Sat, Jun. 9th, 2007 09:14 pm (UTC)
ext_6284: Estara Swanberg, made by Thao (Default)
Posted by [identity profile] estara.livejournal.com
Thanks for knowing the link, and you may be right about the university bit not being in the most recent book, I read it right when it came out last year and haven't reread the series for a fifth time yet...

... but I still remember at as being part of TRAR...

I guess my memmory just sucks, which comes as no surprise.

(no subject)

Fri, Jun. 8th, 2007 03:48 pm (UTC)
seajules: (soul food)
Posted by [personal profile] seajules
I remember being so excited to read this, for the new McKinley and because she edited, and I remember being very underwhelmed. I liked "The Stone Fey" all right, though I too had problems with not recognizing the Damar she was talking about (I felt bad for being less interested in the Damar of this piece and The Hero and the Crown than that of The Blue Sword, because I worried I was exoticizing, but the fact is that I've read a glut of Eurofantasy, and I do like that the Damar of TBS is different). The thing that's really stuck with me all these years, though, is just how much I loathed Vinge's "Tam Lin." Jennet and Tam both read as modern, spoiled teenagers to me, her Fey left no impression on me whatsoever, and the ending sucked all the magic out of the tale. Feh.

(no subject)

Sat, Jun. 9th, 2007 02:57 pm (UTC)
Posted by [identity profile] perkinwarbeck2.livejournal.com
What I thought about "Flight" is that it wasn't just the world elephant but the Obs and the nose flutes. It felt like an abstraction of India and Central Asia in the same way that most fantasy is an abstraction of Britain and France. I love the way it has a real sense of history of a totally weird place. The only thing that's like it is Angelica Gorodischer's Kalpa Imperial, which I read years and years afterwards. (Imaginary Lands had YA publication in Britain and I read it from the school library.)
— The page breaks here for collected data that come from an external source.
(** * permanager: the recursive Permit / Privilege / Permission evaluator

    A shallow embedding of [src/index.ts].  The file holds two variants of
    the library, one after the other: the first (lines 1-462) and the
    second (lines 463-895).  They share the evaluators and the checkers
    word for word and differ in

    - the message computed by the [Denial] constructor,
    - the category [requirePermission] wraps a primitive error with,
    - what [requirePermit] / [requirePermission] return on success,
    - the bulk operations (first variant only).

    The embedding therefore takes the variant as a parameter ([Variant])
    wherever the two texts differ, and is one definition otherwise.

    Modelling decisions, all stated here once:

    - JavaScript values that the engine inspects ([any]-typed fields, Role
      and Approval objects, thrown errors) are the type [Any]: primitives
      plus objects as a class name and a property list.  Numbers are the
      integer-valued ones.
    - A Permit, Privilege or Permission is a tree: a promise, an array, a
      function, or any other value.  The first three are constructors since
      the evaluators recurse through them; "any other value" is a leaf
      holding an [Any], on which the code dispatches with [typeof].
    - Caller-supplied functions are total and deterministic, and carry a
      label.  Promises are fulfilled ones.  Time is not modelled.
    - A computation of the engine is a [Run]: the labels of the caller
      functions it invokes, and how it completes (a value or a thrown
      value).  The labels stand for the observations of an instrumented
      (spy) function.  Within one array fan-out JavaScript interleaves the
      siblings; the list keeps them sibling by sibling, so statements
      about [calls] across siblings only count occurrences.
    - The construction helpers of the second variant ([Permission.create],
      [Permission.map], [Permission.continuation], [Permit.map],
      [Role.continuation]) are not embedded: the functions they build
      return the promise of a whole check, which a function of this
      embedding (a total one, with one label) is not. *)

From Stdlib Require Import String List ZArith Bool Lia.
From Stdlib Require Import DecimalString.
Import ListNotations.
Local Open Scope string_scope.
Local Open Scope list_scope.
Set Warnings "-register-all".

(** ** Values *)

(** Which of the two source variants a definition is read from. *)
Inductive Variant : Type := First | Second.

(** A JavaScript value as far as the engine can look at it.  An object is
    neither an array, a promise nor a function: those are constructors of
    the three composition types below. *)
Inductive Any : Type :=
| AUndefined
| ANull
| ABoolean (b : bool)
| ANumber (n : Z)
| ABigInt (n : Z)
| AString (s : string)
| ASymbol (description : string)
| AObject (class : string) (fields : list (string * Any)).

(** The [typeof] operator. *)
Definition typeof (v : Any) : string :=
  match v with
  | AUndefined => "undefined"
  | ANull => "object"
  | ABoolean _ => "boolean"
  | ANumber _ => "number"
  | ABigInt _ => "bigint"
  | AString _ => "string"
  | ASymbol _ => "symbol"
  | AObject _ _ => "object"
  end.

(** [!!v]: the truth value of [v] in a condition. *)
Definition ToBoolean (v : Any) : bool :=
  match v with
  | AUndefined | ANull => false
  | ABoolean b => b
  | ANumber n | ABigInt n => negb (n =? 0)%Z
  | AString s => negb (s =? "")
  | ASymbol _ | AObject _ _ => true
  end.

Fixpoint lookup (fields : list (string * Any)) (key : string) : Any :=
  match fields with
  | [] => AUndefined
  | (k, v) :: rest => if k =? key then v else lookup rest key
  end.

(** An object literal [{ k1: v1, ... }]. *)
Definition object (fields : list (string * Any)) : Any := AObject "Object" fields.

(** [new Error(message)] and the error of a property read on [null] or
    [undefined] (its message is the engine's own). *)
Definition Error (message : string) : Any :=
  AObject "Error" [("message", AString message)].
Definition TypeError : Any := AObject "TypeError" [].

(** ** Computations *)

Definition Label := string.

Inductive Completion (A : Type) : Type :=
| Return (a : A)
| Throw (e : Any).
Arguments Return {A} a.
Arguments Throw {A} e.

Record Run (A : Type) : Type := run { calls : list Label; result : Completion A }.
Arguments run {A} calls result.
Arguments calls {A} r.
Arguments result {A} r.

Definition ret {A} (a : A) : Run A := run [] (Return a).
Definition throw {A} (e : Any) : Run A := run [] (Throw e).

Definition bind {A B} (m : Run A) (k : A -> Run B) : Run B :=
  match result m with
  | Return a => run (calls m ++ calls (k a)) (result (k a))
  | Throw e => run (calls m) (Throw e)
  end.

(** Invoking the caller's function [name], then going on as [m]. *)
Definition invoke {A} (name : Label) (m : Run A) : Run A :=
  run (name :: calls m) (result m).

Declare Scope run_scope.
Delimit Scope run_scope with run.
Notation "x <- m ;; k" := (bind m (fun x => k))
  (at level 61, m at next level, right associativity) : run_scope.
Local Open Scope run_scope.

(** The values of a list of completions, or the first throw by position. *)
Fixpoint all_results {A} (rs : list (Completion A)) : Completion (list A) :=
  match rs with
  | [] => Return []
  | Return a :: rest =>
      match all_results rest with
      | Return l => Return (a :: l)
      | Throw e => Throw e
      end
  | Throw e :: _ => Throw e
  end.

(** [Promise.all(ps)], for siblings that have all been started by the
    [map] that built [ps]: every sibling runs to its end whatever the
    others do, and the values come in the siblings' order.  JavaScript
    rejects with the rejection that happens first in time; here it is the
    first by position (each evaluator throws one value only, see
    [evaluatePermit_throws] and the like). *)
Definition Promise_all {A} (ps : list (Run A)) : Run (list A) :=
  run (concat (map calls ps)) (all_results (map result ps)).

(** [o[key]] for the keys the engine reads, ["value"] and ["error"]. *)
Definition Get (o : Any) (key : string) : Run Any :=
  match o with
  | AUndefined | ANull => throw TypeError
  | AObject _ fields => ret (lookup fields key)
  | _ => ret AUndefined
  end.

(** What [String(o)] gives on an object: the object's own [toString], which
    is the caller's code. *)
Class Host : Type :=
  { ObjectToString : string -> list (string * Any) -> Completion string }.

Section Engine.

(** The type of targets, and the caller's objects. *)
Context {T : Type} {host : Host}.

(** ** The [Denial] class *)

(** [`${v}`]: the conversion a template literal applies (for a number, the
    decimal digits: exact for the integers below 10^21). *)
Definition ToString (v : Any) : Completion string :=
  match v with
  | AUndefined => Return "undefined"
  | ANull => Return "null"
  | ABoolean true => Return "true"
  | ABoolean false => Return "false"
  | ANumber n | ABigInt n => Return (NilZero.string_of_int (Z.to_int n))
  | AString s => Return s
  | ASymbol _ => Throw TypeError
  | AObject class fields => ObjectToString class fields
  end.

(** A [Denial] instance: the message given to [super], then the two fields
    the constructor assigns. *)
Definition DenialObject (message cause : string) (value : Any) : Any :=
  AObject "Denial"
    [("message", AString message); ("cause", AString cause); ("value", value)].

(** [value === undefined]. *)
Definition is_undefined (v : Any) : bool :=
  match v with AUndefined => true | _ => false end.

(** The argument of [super(...)]:
    [value === undefined ? `Denial: ${cause}: ${value}` : `Denial: ${cause}`]
    in the first variant, the same with [value !== undefined] in the
    second. *)
Definition Denial_message (src : Variant) (cause : string) (value : Any)
  : Completion string :=
  let test :=
    match src with
    | First => is_undefined value
    | Second => negb (is_undefined value)
    end in
  if test then
    match ToString value with
    | Return s => Return ("Denial: " ++ cause ++ ": " ++ s)%string
    | Throw e => Throw e
    end
  else Return ("Denial: " ++ cause)%string.

(** [new Denial(cause, value)]. *)
Definition Denial_new (src : Variant) (cause : string) (value : Any) : Run Any :=
  match Denial_message src cause value with
  | Return message => ret (DenialObject message cause value)
  | Throw e => throw e
  end.

(** ** The composition types *)

Inductive Privilege : Type :=
| PrivilegePromise (p : Privilege)
| PrivilegeArray (ps : list Privilege)
| PrivilegeFunction (name : Label) (f : Any -> Privilege)
| PrivilegeValue (v : Any).

Inductive Permit : Type :=
| PermitPromise (p : Permit)
| PermitArray (ps : list Permit)
| PermitFunction (name : Label) (f : T -> Permit)
| PermitValue (v : Any).

Inductive Permission : Type :=
| PermissionPromise (p : Permission)
| PermissionArray (ps : list Permission)
| PermissionFunction (name : Label) (f : Privilege -> T -> Permission)
| PermissionValue (v : Any).

(** ** Evaluations *)

(** Each evaluator tests its argument in the order [instanceof Promise],
    [Array.isArray], [typeof] a literal (['boolean'] or ['string']),
    [typeof] ['object'], [typeof] ['function'], and throws otherwise.  The
    first two tests and the function test are the constructors here; the
    [typeof] tests on a leaf are in the source's order. *)

Fixpoint evaluatePermission (src : Variant) (permission : Permission)
    (privilege : Privilege) (target : T) {struct permission} : Run (list Any) :=
  match permission with
  | PermissionPromise p => evaluatePermission src p privilege target
  | PermissionArray ps =>
      it <- Promise_all (map (fun it => evaluatePermission src it privilege target) ps) ;;
      ret (concat it)
  | PermissionFunction name f =>
      invoke name (evaluatePermission src (f privilege target) privilege target)
  | PermissionValue v =>
      if typeof v =? "boolean" then
        d <- Denial_new src "Permission" v ;;
        ret [object [("value", v); ("error", d)]]
      else if typeof v =? "object" then ret [v]
      else throw (Error "Invalid Permission Type")
  end.

Fixpoint evaluatePrivilege (src : Variant) (privilege : Privilege) (role : Any)
    {struct privilege} : Run (list Any) :=
  match privilege with
  | PrivilegePromise p => evaluatePrivilege src p role
  | PrivilegeArray ps =>
      it <- Promise_all (map (fun it => evaluatePrivilege src it role) ps) ;;
      ret (concat it)
  | PrivilegeFunction name f => invoke name (evaluatePrivilege src (f role) role)
  | PrivilegeValue v =>
      if typeof v =? "boolean" then
        d <- Denial_new src "Privilege" v ;;
        ret [object [("value", v); ("error", d)]]
      else if typeof v =? "object" then ret [v]
      else throw (Error "Invalid Privilege Type")
  end.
I was slightly afraid when I started reading this review that you were going to say it was cultural appropriation, and I'm very glad you liked it too. In fact your views on the stories are pretty much the same as mine, minus the "OMG it mentions menstruation, that's so brave!" reaction I had to "Evian Steel" when I was only just old enough to have an informed opinion on that subject! I'm absolutely positive it was the first story I ever read that mentioned it.